Lemma thread_step_sockets tid a s t :
  threads s !! tid = Some t ->
  let s' := thread_step tid a s in
  (next_sock s <= next_sock s')%nat /\
  (forall fd, server_sock fd (trace s') ->
              server_sock fd (trace s) \/
              fd = next_sock s /\ next_sock s' = S fd /\
              forall c, thread_phase tid s' <> Some (PRecv c)) /\
  (forall c, c ∈ closed s' -> c ∈ closed s \/ t_phase t = PRecv c) /\
  (forall c, thread_phase tid s' = Some (PRecv c) ->
             t_phase t = PRecv c \/
             c = next_sock s /\ next_sock s' = S c /\
             forall fd, server_sock fd (trace s') -> server_sock fd (trace s)) /\
  (forall c, client (net s') = Some c ->
             client (net s) = Some c \/ thread_phase tid s' = Some (PRecv c)).
Proof.
  intros Ht. cbn zeta.
  assert (Hlt : (tid < length (threads s))%nat) by (eapply lookup_lt_Some; eassumption).
  assert (Hsame : thread_phase tid s = Some (t_phase t))
    by (unfold thread_phase; now rewrite Ht).
  assert (Hset : forall p (x : System value), threads x = threads s ->
            thread_phase tid (set_phase tid t p x) = Some p).
  { intros p x Hx. apply thread_phase_set_phase. now rewrite Hx. }
  unfold thread_step. rewrite Ht.
  destruct (t_phase t) as [| server | c | ex] eqn:Hph.
  - unfold run_start, connect_failed, established.
    repeat case_match.
    all: rewrite ?Hset by reflexivity.
    all: split_and!; [cbn; lia | | | | ].
    all: try solve [intros fd (h' & q' & Hin); bound_cases Hin;
              first [ left; exists h', q'; exact Hin
                    | injection Hin as -> _ _; right;
                      split_and!; [reflexivity..|]; intros ? [=] ]].
    all: try solve [intros c0 Hin; cbn in Hin; now left].
    all: try solve [intros c0 [= <-]; right; split_and!; [reflexivity..|];
              intros fd (h' & q' & Hin); bound_cases Hin;
              exists h', q'; exact Hin].
    all: try solve [intros c0 [=]].
    all: try solve [intros c0 Hc; cbn in Hc;
                    first [now left | injection Hc as <-; now right]].
  - unfold accept_step, connect_failed, established.
    repeat case_match.
    all: rewrite ?Hset by reflexivity.
    all: try (change (thread_phase tid (emit ?e s)) with (thread_phase tid s)).
    all: rewrite ?Hsame.
    all: split_and!; [cbn; lia | | | | ].
    all: try solve [intros fd (h' & q' & Hin); bound_cases Hin;
              left; exists h', q'; exact Hin].
    all: try solve [intros c0 Hin; cbn in Hin; now left].
    all: try solve [intros c0 [= <-]; right; split_and!; [reflexivity..|];
              intros fd (h' & q' & Hin); bound_cases Hin;
              exists h', q'; exact Hin].
    all: try solve [intros c0 [=]].
    all: try solve [intros c0 Hc; cbn in Hc;
                    first [now left | injection Hc as <-; now right]].
  - unfold recv_step, leave_recv_loop.
    repeat case_match.
    all: rewrite ?Hset by (cbn; now rewrite ?sock_close_threads).
    all: try (change (thread_phase tid (set_queue ?q s)) with (thread_phase tid s)).
    all: rewrite ?Hsame.
    all: split_and!; [cbn; rewrite ?sock_close_next; cbn; lia | | | | ].
    all: try solve [intros fd (h' & q' & Hin); bound_cases Hin;
              left; exists h', q'; exact Hin].
    all: try solve [intros c0 Hin; cbn in Hin;
              first [ now left
                    | apply sock_close_elem in Hin as [->|Hin];
                      [now right | now left] ]].
    all: try solve [intros c0 [= <-]; now left].
    all: try solve [intros c0 [=]].
    all: try solve [intros c0 Hc; cbn in Hc; rewrite ?sock_close_net in Hc;
              cbn in Hc; first [discriminate Hc | now left]].
  - rewrite Hsame. split_and!; [lia | now left | now left | intros c [=] | now left].
Qed.

Lemma sock_inv_same s s' :
  next_sock s' = next_sock s ->
  client (net s') = client (net s) ->
  (forall tid, thread_phase tid s' = thread_phase tid s \/
               thread_phase tid s' = Some PStart) ->
  (forall c, c ∈ closed s' -> c ∈ closed s \/ client (net s) = Some c) ->
  (forall fd, server_sock fd (trace s') -> server_sock fd (trace s)) ->
  sock_inv s -> sock_inv s'.
Proof.
  intros Hn Hc Hp Hcl Htr [K1 K2 K3 K4].
  split; rewrite ?Hn, ?Hc.
  - intros fd Hfd. auto.
  - intros tid c Hpc. destruct (Hp tid) as [Hs|Hs]; rewrite Hs in Hpc;
      [|discriminate]. destruct (K2 tid c Hpc). split; auto.
  - intros c Hcc. destruct (K3 c Hcc). split; auto.
  - intros c Hin. destruct (Hcl c Hin) as [Hold|Hold];
      [destruct (K4 c Hold) | destruct (K3 c Hold)]; split; auto.
Qed.

Lemma sock_inv_thread_step tid a s :
  sock_inv s -> sock_inv (thread_step tid a s).
Proof.
  intros Hinv.
  destruct (threads s !! tid) as [t|] eqn:Ht;
    [|unfold thread_step; now rewrite Ht].
  destruct (thread_step_sockets tid a s t Ht) as (Hn & Hb & Hcl & Hr & Hc).
  destruct (thread_step_effect tid a s t Ht) as (p' & evs & Hth & _).
  assert (Hlt : (tid < length (threads s))%nat) by (eapply lookup_lt_Some; eassumption).
  assert (Hsame : thread_phase tid s = Some (t_phase t))
    by (unfold thread_phase; now rewrite Ht).
  assert (Hother : forall tid', tid <> tid' ->
             thread_phase tid' (thread_step tid a s) = thread_phase tid' s).
  { intros tid' Hne. unfold thread_phase. rewrite Hth.
    now rewrite list_lookup_insert_ne. }
  destruct Hinv as [K1 K2 K3 K4].
  assert (Hold : forall c, (c < next_sock s)%nat -> ~ server_sock c (trace s) ->
            (c < next_sock (thread_step tid a s))%nat /\
            ~ server_sock c (trace (thread_step tid a s))).
  { intros c Hc1 Hc2. split; [lia|]. intros Hs.
    destruct (Hb c Hs) as [|(-> & _)]; [auto|lia]. }
  assert (Hrecv : forall tid' c,
            thread_phase tid' (thread_step tid a s) = Some (PRecv c) ->
            (c < next_sock (thread_step tid a s))%nat /\
            ~ server_sock c (trace (thread_step tid a s))).
  { intros tid' c Hp. destruct (decide (tid = tid')) as [<-|Hne].
    - destruct (Hr c Hp) as [Hq|(-> & Hs & Hsrv)].
      + apply Hold; apply (K2 tid c); now rewrite Hsame, Hq.
      + split; [lia|]. intros Hx. apply Hsrv, K1 in Hx. lia.
    - rewrite (Hother tid' Hne) in Hp. apply Hold; now apply (K2 tid' c). }
  split.
  - intros fd Hs. destruct (Hb fd Hs) as [Hx|(-> & Hx & _)]; [|lia].
    apply K1 in Hx. lia.
  - exact Hrecv.
  - intros c Hcc. destruct (Hc c Hcc) as [Hx|Hx].
    + apply Hold; now apply (K3 c).
    + now apply (Hrecv tid c).
  - intros c Hin. destruct (Hcl c Hin) as [Hx|Hx].
    + apply Hold; now apply (K4 c).
    + apply Hold; apply (K2 tid c); now rewrite Hsame, Hx.
Qed.

Lemma sock_inv_exec o s s' :
  sock_inv s -> exec o s = Some s' -> sock_inv s'.
Proof.
  intros Hinv. destruct o as [cb|env|data w| |tid a]; cbn [exec].
  - intros [= <-]. apply (sock_inv_same s); [..|assumption].
    + unfold connect. now case_match.
    + unfold connect. now case_match.
    + intros tid. apply thread_phase_connect.
    + intros c Hc. left. revert Hc. unfold connect. now case_match.
    + intros fd. unfold connect. now case_match.
  - unfold disconnect.
    set (s1 := match client (net (set_stop s)) with
               | Some c => sock_close c (set_stop s)
               | None => set_stop s
               end).
    assert (H1 : sock_inv s1).
    { apply (sock_inv_same s); [..|assumption]; subst s1; cbn;
        destruct (client (net s)) as [c0|] eqn:E;
        rewrite ?sock_close_next, ?sock_close_net, ?sock_close_trace; cbn; auto.
      - intros tid. left. unfold thread_phase. now rewrite sock_close_threads.
      - intros c Hin. apply sock_close_elem in Hin as [->|Hin]; auto. }
    destruct (_listen_thread (net s1)) as [tid|]; [|now intros [= <-]].
    destruct (thread_alive tid s1); [|now intros [= <-]].
    apply join_preserves; [|assumption].
    intros a s0. apply sock_inv_thread_step.
  - intros [= <-]. unfold send.
    destruct (client (net s)) eqn:E; [destruct (bind_result _ _)|]; cbn;
      (apply (sock_inv_same s); [..|assumption]; cbn; auto;
       intros fd (h' & q' & Hin); bound_cases Hin; exists h', q'; exact Hin).
  - intros [= <-]. unfold recv.
    destruct (data_queue (net s)); cbn; [assumption|].
    apply (sock_inv_same s); [..|assumption]; cbn; auto.
  - intros [= <-]. now apply sock_inv_thread_step.
Qed.

(** X14: the module never closes a listening socket: in every
    reachable state, a socket that was bound is not among the closed
    sockets (neither the cleanup of the receive loop nor [disconnect]
    reaches it) and is not the socket the session holds. *)
Theorem listening_socket_never_closed srv h pt s (fd : sock) (h' : string) (q' : Z) :
  reachable srv h pt s ->
  EvBind fd h' q' ∈ trace s ->
  (fd ∉ closed s) /\ client (net s) <> Some fd.
Proof.
  intros [os Hos] Hin.
  assert (Hinv : sock_inv s).
  { apply (exec_all_preserves sock_inv)
      with (os := os) (s := __init__ srv h pt); [| |assumption].
    - intros o x x'. apply sock_inv_exec.
    - split; cbn.
      + intros fd0 (? & ? & Hx). now apply elem_of_nil in Hx.
      + intros tid c. unfold thread_phase. cbn. discriminate.
      + discriminate.
      + intros c Hx. now apply elem_of_nil in Hx. }
  assert (Hsrv : server_sock fd (trace s)) by (exists h', q'; exact Hin).
  split.
  - intros Hc. now apply (sk_closed _ Hinv fd Hc).
  - intros Hc. now apply (sk_client _ Hinv fd Hc).
Qed.

(** *** Discovery *)

(** X15: what [broadcast] sends, [recv_broadcast] returns.  When
    [broadcast] returns normally it has sent one datagram, the pickle of
    the value, to the limited-broadcast address on the port given
    (10130 by default), and has closed its socket; a [recv_broadcast]
    to which that datagram is delivered returns the value and the
    sender, provided the pickle fits the buffer of 1024 bytes. *)
Theorem broadcast_round_trip `{!PickleLaws value}
    (data : value) (port : option Z) (a : udp_answers) s :
  snd (broadcast data port a s) = Ok PyNone ->
  exists payload,
    dumps data = Ok payload /\
    snd (fst (broadcast data port a s))
    = [UdpSetBroadcast (next_sock s);
       UdpSendTo (next_sock s) payload
         ("255.255.255.255"%string,
          match port with Some x => x | None => 10130 end)] /\
    next_sock s ∈ closed (fst (fst (broadcast data port a s))) /\
    forall (port' : option Z) (a' : udp_answers) (s' : System value)
           (sender : address),
      u_socket a' = None -> u_setsockopt a' = None -> u_bind a' = None ->
      u_recvfrom a' = Some (Ok (payload, sender)) ->
      (length payload <= 1024)%nat ->
      exists s'' evs,
        recv_broadcast port' a' s' = Some (s'', evs, Ok (data, sender)).
Proof.
  unfold broadcast.
  destruct (u_socket a); [discriminate|].
  destruct (u_setsockopt a); [discriminate|].
  destruct (dumps data) as [payload|] eqn:Hd; [|discriminate].
  destruct (u_sendto a); [discriminate|]. cbn. intros _.
  exists payload. split_and!; try reflexivity.
  - apply sock_close_closed.
  - intros port' a' s' sender Hs Ho Hb Hr Hlen.
    unfold recv_broadcast. rewrite Hs, Ho, Hb, Hr.
    rewrite take_ge by assumption.
    rewrite (loads_dumps data payload Hd). eauto.
Qed.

::::

--- What the task asks ---
Review the material and copy each line in which the word "exact" appears.

--- Worked solution ---
              first [ left; exists h', q'; exact Hin
              exists h', q'; exact Hin].
              left; exists h', q'; exact Hin].
              exists h', q'; exact Hin].
              left; exists h', q'; exact Hin].
  - exact Hrecv.
       intros fd (h' & q' & Hin); bound_cases Hin; exists h', q'; exact Hin).
  assert (Hsrv : server_sock fd (trace s)) by (exists h', q'; exact Hin).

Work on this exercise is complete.